I have a 11 month old female GSD, she has been itching like crazy, and chewing at her sides. I noticed the other day she has small scabs over her body mainly on the top of her back. One of them is fairly large(dime size) i cleaned the gunk out of it and this is what it looks like. The vet said it could be allergies so she is on a benadryl every day and she is still scratching etc. Any other suggestions? She also seems to have a more than usual amount of gunk(greenish) coming from her eyes.


----------



## e.rigby (May 28, 2011)

My recommendation would be to get a medicated shampoo for bacteria/fungal issues and then a soothing anti itch conditioner! It couldn't hurt, and hopefully it will help!! Virgil had skin issues a while back, he was covered in yuck (a combination of scabs and funky flakey skin) and I used a medicated shampoo and thankfully it all went away and hasn't been back since!


----------



## misha (Dec 22, 2010)

Will definitely be my next two purchases. Thanks! I am just hoping it isn't some type of mange starting, or pyoderma..


----------



## Stella's Mom (Mar 8, 2011)

Some folks told me to clean the area with apple cider vinegar. I started that treatment with my dog yesterday and she seems to be scratching less. She still has the scab but hopefully this will go away soon.

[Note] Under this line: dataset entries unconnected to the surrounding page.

(** C10 as stated fails. On the two stored events, the query [params1]
    is answered from the database and its two rows are cached. The query
    [params_later], whose first date is one second later on the same day,
    has the same cache key and matches no row of the table; it is
    answered from the cache with the rows of [params1], and the database
    is not asked. *)
Lemma empty_answer_served_from_cache :
  snd (GetCampaignInsights no_faults params1 world_ab)
  = [ECacheGet (getCacheKey params1); EDbQuery;
     ECacheSet (getCacheKey params1) (run_insights_query params1 (db world_ab))]
  /\ getCacheKey params_later = getCacheKey params1
  /\ run_insights_query params_later (db world_ab_cached) = []
  /\ snd (GetCampaignInsights no_faults params_later world_ab_cached)
     = [ECacheGet (getCacheKey params_later)]
  /\ ~ In EDbQuery (snd (GetCampaignInsights no_faults params_later world_ab_cached))
  /\ fst (fst (GetCampaignInsights no_faults params_later world_ab_cached))
     = inr (run_insights_query params1 (db world_ab))
  /\ map InsImpressions (run_insights_query params1 (db world_ab)) = [1000; 500].
Proof.
  split; [vm_compute; reflexivity|].
  split; [vm_compute; reflexivity|].
  split; [vm_compute; reflexivity|].
  split; [vm_compute; reflexivity|].
  split; [|split; vm_compute; reflexivity].
  intros Hin. vm_compute in Hin. destruct Hin as [Hin|[]]. discriminate Hin.
Qed.
(** The timers one call arms, as (delay, signals of the functor), in the
    order of the [singleShot] calls. *)
Definition stages (b : Build) : list (Z * list Signal) :=
  match b with
  | SingleFile =>
      [(1000%Z, [progressUpdated 25 "Formatting drive and preparing partitions (Inferno Custom Partitioning)..."]);
       (3000%Z, [progressUpdated 75 "Writing image data (Superior Asynchronous I/O in progress)..."]);
       (5000%Z, [progressUpdated 90 "Verifying image integrity (SHA-256/Digital Signatures)..."]);
       (6000%Z, [progressUpdated 100 "Verification and finalization complete. Bootable USB Ready.";
               writeCompleted true EmptyString])]
  | SplitSources =>
      [(1000%Z, [progressUpdated 25 "Formatting drive and preparing partitions..."]);
       (3000%Z, [progressUpdated 75 "Writing image data (Superior Asynchronous I/O in progress)..."]);
       (5000%Z, [progressUpdated 100 "Verification and finalization complete.";
               writeCompleted true EmptyString])]
  end.

(** Arming a list of timers for session [s], first to last. *)
Definition arm (s : nat) (sts : list (Z * list Signal)) (a : App) : App :=
  foldl (λ a st, singleShot st.1 s st.2 a) a sts.

Definition timersOf (s : nat) (q : list Timer) : list Timer :=
  filter (λ t, owner t = s) q.

Definition byDeadline (t u : Timer) : Prop := (deadline t ≤ deadline u)%Z.

(** ** InfernoWindow: widgets *)

(** Text shown by a widget: a literal, or the label the drive list builds
    from a drive ([letter (model) - size GB]; the rendering of the size is
    floating-point formatting and is kept symbolic). *)
Inductive ItemText : Type :=
  | Literal (s : string)
  | DriveLabel (letter model : string) (bytes : Z).

Record ComboItem : Type := mkItem {
  itemText : ItemText;
  itemData : QVariant
}.

(** A non-editable [QComboBox]; [currentIndex] is -1 when there is no
    current item. *)
Record QComboBox : Type := mkCombo {
  items : list ComboItem;
  currentIndex : Z;
  comboEnabled : bool
}.
(** The walk over the prefixes, from any of its positions, in layers
    that take no part in hiding: it ends without an error and keeps the
    layers that have the remaining prefixes as directories. *)
Lemma walkPath_plain (name : string) (fuel walk : nat) vis :
  ValidPath name = true -> name <> "." ->
  (String.length name <= walk + fuel)%nat ->
  (walk = O \/ exists w, walk = S w /\ boundary name w) ->
  (forall l j, In l vis -> boundary name j ->
               plainAt (string_take j name) l) ->
  exists vis',
    walkPath fuel name walk vis = Some (Ok vis') /\
    vis' `sublist_of` vis /\
    forall l,
      In l vis' <->
      In l vis /\
      forall j, boundary name j -> (walk <= j)%nat ->
                isDirIn (string_take j name) l.
Proof.
  intros Hvalid Hdot.
  assert (Hstop : forall fuel walk vis,
            (String.length name <= walk)%nat \/ vis = [] ->
            walkPath fuel name walk vis = Some (Ok vis)).
  { intros fuel0 walk0 vis0 Hc. rewrite walkPath_unfold.
    destruct (Nat.ltb_spec walk0 (String.length name)) as [Hlt|Hge];
      cbn [andb negb]; [|by destruct fuel0].
    destruct Hc as [Hc| ->]; [lia|]. cbn [length Nat.ltb Nat.leb negb].
    by destruct fuel0. }
  assert (Hdone : forall fuel walk vis,
            (String.length name <= walk)%nat ->
            (walk = O \/ exists w, walk = S w /\ boundary name w) ->
            exists vis',
              walkPath fuel name walk vis = Some (Ok vis') /\
              vis' `sublist_of` vis /\
              forall l,
                In l vis' <->
                In l vis /\
                forall j, boundary name j -> (walk <= j)%nat ->
                          isDirIn (string_take j name) l).
  { intros fuel0 walk0 vis0 Hge Hpos. exists vis0.
    split; [apply Hstop; by left|]. split; [reflexivity|].
    intros l. split; [|by intros [? _]].
    intros Hin. split; [exact Hin|]. intros j Hj Hwj. exfalso.
    pose proof (boundary_le _ _ Hj) as Hjl.
    destruct (ValidPath_boundary name j Hvalid Hdot Hj) as (j' & -> & Hnot).
    destruct Hpos as [-> | (w & -> & [Hw|Hw])]; [lia | lia |].
    assert (w = j') as -> by (pose proof (get_lt_length _ _ _ Hw); lia).
    contradiction. }
  revert walk vis.
  induction fuel as [|fuel IH]; intros walk vis Hfuel Hpos Hplain.
  { apply Hdone; [lia | exact Hpos]. }
  destruct (Nat.le_gt_cases (String.length name) walk) as [Hge|Hlt];
    [by apply Hdone|].
  destruct vis as [|l0 vis0] eqn:Ev.
  { exists []. split; [apply Hstop; by right|]. split; [reflexivity|].
    intros l. split; [contradiction | by intros [? _]]. }
  rewrite <- Ev in *. rewrite walkPath_unfold.
  assert (Hc : negb ((walk <? String.length name)%nat
                     && (0 <? length vis)%nat) = false).
  { rewrite (proj2 (Nat.ltb_lt _ _) Hlt). rewrite Ev. reflexivity. }
  rewrite Hc. cbv zeta.
  destruct (nextStop_spec name walk ltac:(lia)) as (Hle & _ & Hb).
  destruct (scanLayers_plain (string_take (nextStop name walk) name) [] vis)
    as (r & -> & Hsub & Hin).
  { apply Forall_forall. intros l Hl. apply Hplain; [|exact Hb].
    by apply list_elem_of_In. }
  cbn [app].
  destruct (IH (S (nextStop name walk)) r) as (vis' & -> & Hsub' & Hin').
  - lia.
  - right. by exists (nextStop name walk).
  - intros l j Hl Hj. apply Hplain; [|exact Hj]. by apply Hin in Hl as [? _].
  - exists vis'. split; [reflexivity|]. split; [by etrans|].
    intros l. rewrite Hin', Hin. split.
    + intros [[Hv Hdir] Hall]. split; [exact Hv|]. intros j Hj Hwj.
      destruct (boundary_between name walk j ltac:(lia) Hj Hwj) as [-> | Hgt];
        [exact Hdir | by apply Hall].
    + intros [Hv Hall]. split; [split; [exact Hv|]|].
      * by apply Hall.
      * intros j Hj Hsj. apply Hall; [exact Hj | lia].
Qed.
(** A line that holds an include command whose path, as [pathlib] computes
    it, is that of a file that exists, is replaced as a whole: the lines of
    the included file take its place, each after the indentation of the
    line, and the text before and after the command on that line is
    lost. *)
Theorem include_line_is_replaced_whole
    fs recur file_path indent before cmd included_file after target
    included printed :
  forallb isspace indent = true ->
  isspace (hd BSL before) = false ->
  ~ In BSL before -> ~ In 37%N before ->
  cmd = str "input" \/ cmd = str "include" ->
  ~ In 125%N included_file -> ~ In NL included_file ->
  include_path file_path included_file = Some target ->
  path_exists fs target = true ->
  recur target = Some (included, printed) ->
  process_line fs recur file_path
    (indent ++ before ++ BSL :: cmd ++ str "{" ++ included_file ++ str "}" ++ after)
  = Some (map (fun l => indent ++ l) (split NL included), printed).
Proof.
  intros Hind Hhd Hbsl Hpct Hcmd Hf Hn Hpath Hex Hrec.
  set (tail := BSL :: cmd ++ str "{" ++ included_file ++ str "}" ++ after).
  assert (Hbody : exists c s, before ++ tail = c :: s /\ isspace c = false /\ c <> 37%N).
  { destruct before as [|c before]; cbn [hd app] in *.
    - exists BSL, (cmd ++ str "{" ++ included_file ++ str "}" ++ after).
      repeat split. discriminate.
    - exists c, (before ++ tail). repeat split; [exact Hhd|].
      intros ->. apply Hpct. now left. }
  destruct Hbody as (c & s & Ebody & Hc & Hc37).
  assert (Hl : lstrip (indent ++ before ++ tail) = c :: s)
    by (rewrite Ebody; now apply lstrip_spaces).
  unfold process_line.
  assert (Hb : is_blank (indent ++ before ++ tail) = false).
  { unfold is_blank, strip. rewrite Hl.
    destruct (rstrip (c :: s)) eqn:E; [|reflexivity].
    now apply rstrip_nonempty in E. }
  assert (Hcm : is_commented (indent ++ before ++ tail) = false).
  { unfold is_commented. rewrite Hl. cbn [str startswith].
    apply andb_false_iff. left. apply N.eqb_neq.
    intros E. apply Hc37. rewrite <- E. reflexivity. }
  assert (Hi : indent_of (indent ++ before ++ tail) = indent).
  { unfold indent_of. rewrite Hl, <- Ebody. apply firstn_app_exact. }
  destruct (match_at_include cmd included_file after Hcmd Hf Hn) as (m & Hm & Hg).
  assert (Hs : search include_re (indent ++ before ++ tail)
               = Some (indent ++ before, m, after)).
  { rewrite app_assoc, search_skip.
    - unfold tail. rewrite (search_here _ _ _ _ Hm). now rewrite app_nil_r.
    - intros x t Hx. apply match_at_include_start. apply in_app_or in Hx.
      destruct Hx as [Hx|Hx]; [|congruence].
      apply space_not_backslash. rewrite forallb_forall in Hind. now apply Hind. }
  rewrite Hb, Hcm, Hs, Hi, Hg, Hpath, Hex, Hrec. reflexivity.
Qed.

I also have my dog on Benadryl 50mg tid.


----------



## misha (Dec 22, 2010)

does she have the same symptoms? I am going to go and try to find a good shampoo and conditioner.. I will give the cider a try as well.


----------



## BowWowMeow (May 7, 2007)

Is it possible she has fleas or was bitten by a flea? A lot of gsds seem to have flea allergy dermatitis. 

I am a big fan of NEEM shampoo. It is very soothing for the skin and also helps repel fleas.


----------



## candice (Aug 19, 2011)

you might wanna try asking your local vet for a steriod. my 2 year old is on a steriod now for his allergys, he was allergic to the hollistic blend chicken feed i have been feeding him since he was a pup, now he is on predisone.. it stops his itching and we now are trying him on a hypoallergenic dog food, but its only in the trial runs for us .. heads up. ALSO ASH YOUR VET ABOUT E/P/I.. its an immume system deficiency..

hope this helps.


----------



## CaliBoy (Jun 22, 2010)

Sometimes in the summer you can get a flea on the dog, even though you've been using flea preventatives. My vet, for the occasional out of control itching, will prescribe something like prednisone temporarily. Then I use Vet Solutions medicated shampoo (BPO-3) and it works well. There is also Vet Solutions Aloe & Oatmeal shampoo, which I have heard great things about. I ordered the Vet Solutions BPO-3 through Amazon.


----------



## misha (Dec 22, 2010)

The vet checked for fleas, and didn't see any.. I gave her a bath today with anti fungal shampoo, with a anti-itch conditioner.. It seemed to help a little, but she didn't hesitate to start scratching around her neck. I wonder if it might be ear mites? she has alot of black crusty stuff that constantly is in her ears no matter how much i clean it out. Would having skin problems be related to EPI? she is always hungry and seems to scarf her food down, but to me that was just her being a GSD puppy.


----------



## e.rigby (May 28, 2011)

misha said:


> I wonder if it might be ear mites? she has alot of black crusty stuff that constantly is in her ears no matter how much i clean it out.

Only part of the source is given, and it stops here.